(** A loop that frees the addresses [addr i] of a duplicate-free list of used blocks. *)
Definition freeable (bm : block_manager) (bs : list Z) : Prop :=
  NoDup bs /\ forall b, b ∈ bs -> 10 < b < BLOCK_NUM /\ used bm b = true.

Lemma addr_seqZ_snoc (addr : Z -> Z) j :
  0 <= j -> addr <$> seqZ 0 (j + 1) = (addr <$> seqZ 0 j) ++ [addr j].
Proof.
  intros. rewrite seqZ_app, fmap_app by lia. do 2 f_equal.
Qed.

Lemma addr_prefix (addr : Z -> Z) j n :
  0 <= j < n -> addr <$> seqZ 0 n = (addr <$> seqZ 0 j) ++ addr j :: (addr <$> seqZ (j + 1) (n - j - 1)).
Proof.
  intros. replace n with (j + (1 + (n - j - 1))) at 1 by lia.
  rewrite !seqZ_app, !fmap_app by lia. rewrite Z.add_0_l. done.
Qed.

Lemma free_loop bm pre bm1 (addr : Z -> Z) n :
  0 <= n -> frees bm pre bm1 -> freeable bm (pre ++ (addr <$> seqZ 0 n)) ->
  frees bm (pre ++ (addr <$> seqZ 0 n)) (for_range 0 n (fun i bm => free_block bm (addr i)) bm1).
Proof.
  intros Hn Hf [Hnd Hin].
  apply (for_range_ind (fun j bm' => frees bm (pre ++ (addr <$> seqZ 0 j)) bm')).
  - done.
  - by rewrite app_nil_r.
  - intros j bm' Hj Hfr. rewrite addr_seqZ_snoc, app_assoc by lia.
    rewrite (addr_prefix addr j n Hj), app_assoc in Hnd, Hin.
    destruct (Hin (addr j)) as [Hr Hu]; [set_solver|].
    apply frees_snoc; [done..|]. apply NoDup_app in Hnd as (_ & Hd & _).
    intros Hx. apply (Hd (addr j) Hx). set_solver.
Qed.

Lemma free_ind_loop bm pre bm1 indnum n :
  0 <= n <= NINDIRECT -> frees bm pre bm1 ->
  let addr i := ld32 indnum (4 * Z.to_nat i) in
  freeable bm (pre ++ (addr <$> seqZ 0 n)) ->
  exists bm2,
    for_rangeM 0 n (fun i bm => b ← ind_get indnum i; Ok (free_block bm b)) bm1 = Ok bm2 /\
    frees bm (pre ++ (addr <$> seqZ 0 n)) bm2.
Proof.
  intros Hn Hf addr [Hnd Hin].
  apply (for_rangeM_ind (fun j bm' => frees bm (pre ++ (addr <$> seqZ 0 j)) bm')).
  - lia.
  - by rewrite app_nil_r.
  - intros j bm' Hj Hfr. unfold ind_get.
    rewrite (proj2 (Z.leb_gt NINDIRECT j)) by lia. cbn. eexists. split; [done|].
    rewrite addr_seqZ_snoc, app_assoc by lia.
    rewrite (addr_prefix addr j n Hj), app_assoc in Hnd, Hin.
    destruct (Hin (addr j)) as [Hr Hu]; [set_solver|].
    apply frees_snoc; [done..|]. apply NoDup_app in Hnd as (_ & Hd & _).
    intros Hx. apply (Hd (addr j) Hx). set_solver.
Qed.

(** ** The allocation loops of [write_file] *)

Lemma insert_after_prefix (bs l : list Z) n b :
  length bs = n -> (n < length l)%nat ->
  <[n := b]> (bs ++ drop n l) = (bs ++ [b]) ++ drop (S n) l.
Proof.
  intros Hb Hn. rewrite insert_app_r_alt by lia. rewrite Hb, Nat.sub_diag.
  destruct (lookup_lt_is_Some_2 l n Hn) as [x Hx]. rewrite (drop_S _ _ _ Hx).
  cbn. by rewrite <- app_assoc.
Qed.

Lemma alloc_direct_loop bm pre bm1 bl n :
  0 <= n <= Z.of_nat (length bl) -> allocs bm pre bm1 -> (Z.to_nat n <= free_count bm1)%nat ->
  exists bs bm2,
    for_range 0 n
      (fun i '(bm, bl) => let '(b, bm) := alloc_block bm in (bm, <[Z.to_nat i := b]> bl)) (bm1, bl)
      = (bm2, bs ++ drop (Z.to_nat n) bl) /\
    length bs = Z.to_nat n /\ allocs bm (pre ++ bs) bm2.
Proof.
  intros Hn Ha Hc.
  apply (for_range_ind (fun j st => exists bs bm2, st = (bm2, bs ++ drop (Z.to_nat j) bl) /\
    length bs = Z.to_nat j /\ allocs bm (pre ++ bs) bm2)).
  - lia.
  - exists [], bm1. split_and!; [by rewrite drop_0|done|by rewrite app_nil_r].
  - intros j st Hj (bs & bm2' & -> & Hl & Ha').
    destruct (allocs_snoc _ _ _ Ha') as (b & -> & Ha'').
    { pose proof (al_count _ _ _ Ha). pose proof (al_count _ _ _ Ha') as Hc'.
      rewrite length_app in Hc'. lia. }
    exists (bs ++ [b]), (mark bm2' b). rewrite app_assoc. split_and!; [|rewrite length_app; cbn; lia|done].
    rewrite insert_after_prefix by lia. by replace (Z.to_nat (j + 1)) with (S (Z.to_nat j)) by lia.
Qed.

Lemma alloc_ind_loop bm pre bm1 indnum n :
  0 <= n <= NINDIRECT -> length indnum = Z.to_nat BLOCK_SIZE ->
  allocs bm pre bm1 -> (Z.to_nat n <= free_count bm1)%nat ->
  exists bs bm2 indnum',
    for_rangeM 0 n
      (fun i '(bm, indnum) =>
         let '(b, bm) := alloc_block bm in
         indnum ← ind_set indnum i b; Ok (bm, indnum)) (bm1, indnum) = Ok (bm2, indnum') /\
    length indnum' = Z.to_nat BLOCK_SIZE /\
    ld_words indnum' 0 128 = bs ++ drop (Z.to_nat n) (ld_words indnum 0 128) /\
    length bs = Z.to_nat n /\ allocs bm (pre ++ bs) bm2.
Proof.
  intros Hn Hli Ha Hc. assert (NINDIRECT = 128) as HN by (unfold NINDIRECT; by rewrite BLOCK_SIZE_eq).
  destruct (for_rangeM_ind (fun j '(bm2, ind2) => length ind2 = Z.to_nat BLOCK_SIZE /\ exists bs,
      ld_words ind2 0 128 = bs ++ drop (Z.to_nat j) (ld_words indnum 0 128) /\
      length bs = Z.to_nat j /\ allocs bm (pre ++ bs) bm2) 0 n
      (fun i '(bm, indnum) => let '(b, bm) := alloc_block bm in
         indnum ← ind_set indnum i b; Ok (bm, indnum)) (bm1, indnum))
    as ([bm2 ind2] & E & Hl2 & bs & Hw & Hl & Ha2).
  - lia.
  - split; [done|]. exists []. split_and!; [by rewrite drop_0|done|by rewrite app_nil_r].
  - intros j [bm2 ind2] Hj (Hl2 & bs & Hw & Hl & Ha').
    destruct (allocs_snoc _ _ _ Ha') as (b & -> & Ha'').
    { pose proof (al_count _ _ _ Ha). pose proof (al_count _ _ _ Ha') as Hc'.
      rewrite length_app in Hc'. lia. }
    unfold ind_set. rewrite (proj2 (Z.leb_gt NINDIRECT j)) by lia. cbn [mbind result_bind].
    rewrite BLOCK_SIZE_eq in Hl2. eexists. split; [done|]. split; [rewrite BLOCK_SIZE_eq, length_st32; lia|].
    exists (bs ++ [b]). change (4 * Z.to_nat j)%nat with (0 + 4 * Z.to_nat j)%nat.
    rewrite (ld_words_st32 ind2 0 128), Hw by lia.
    destruct (al_fresh _ _ _ Ha'' b) as [Hb _]; [set_solver|]. rewrite BLOCK_NUM_eq in Hb.
    rewrite wrapU_small by lia. rewrite insert_after_prefix; [|lia|rewrite length_ld_words; lia].
    split_and!; [by replace (Z.to_nat (j + 1)) with (S (Z.to_nat j)) by lia|rewrite length_app; cbn; lia|].
    by rewrite app_assoc.
  - exists bs, bm2, ind2. done.
Qed.

End steps.

(** ** Copying between a buffer and a list of blocks *)

Definition nblocks (z : Z) : Z := (z + 511) / 512.

Lemma nblocks_pos z : 0 < z -> 0 < nblocks z.
Proof. intros. unfold nblocks. apply Z.div_str_pos. lia. Qed.

Lemma nblocks_nonneg z : 0 <= z -> 0 <= nblocks z.
Proof. intros. unfold nblocks. apply Z.div_pos; lia. Qed.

• [WHAT YOU SHOULD DO]
Reproduce verbatim only this range: the first line of the material through the line that contains "Lemma addr_seqZ_snoc (addr", inclusive.

• [EXERCISE RESPONSE]
(** A loop that frees the addresses [addr i] of a duplicate-free list of used blocks. *)
Definition freeable (bm : block_manager) (bs : list Z) : Prop :=
  NoDup bs /\ forall b, b ∈ bs -> 10 < b < BLOCK_NUM /\ used bm b = true.

Lemma addr_seqZ_snoc (addr : Z -> Z) j :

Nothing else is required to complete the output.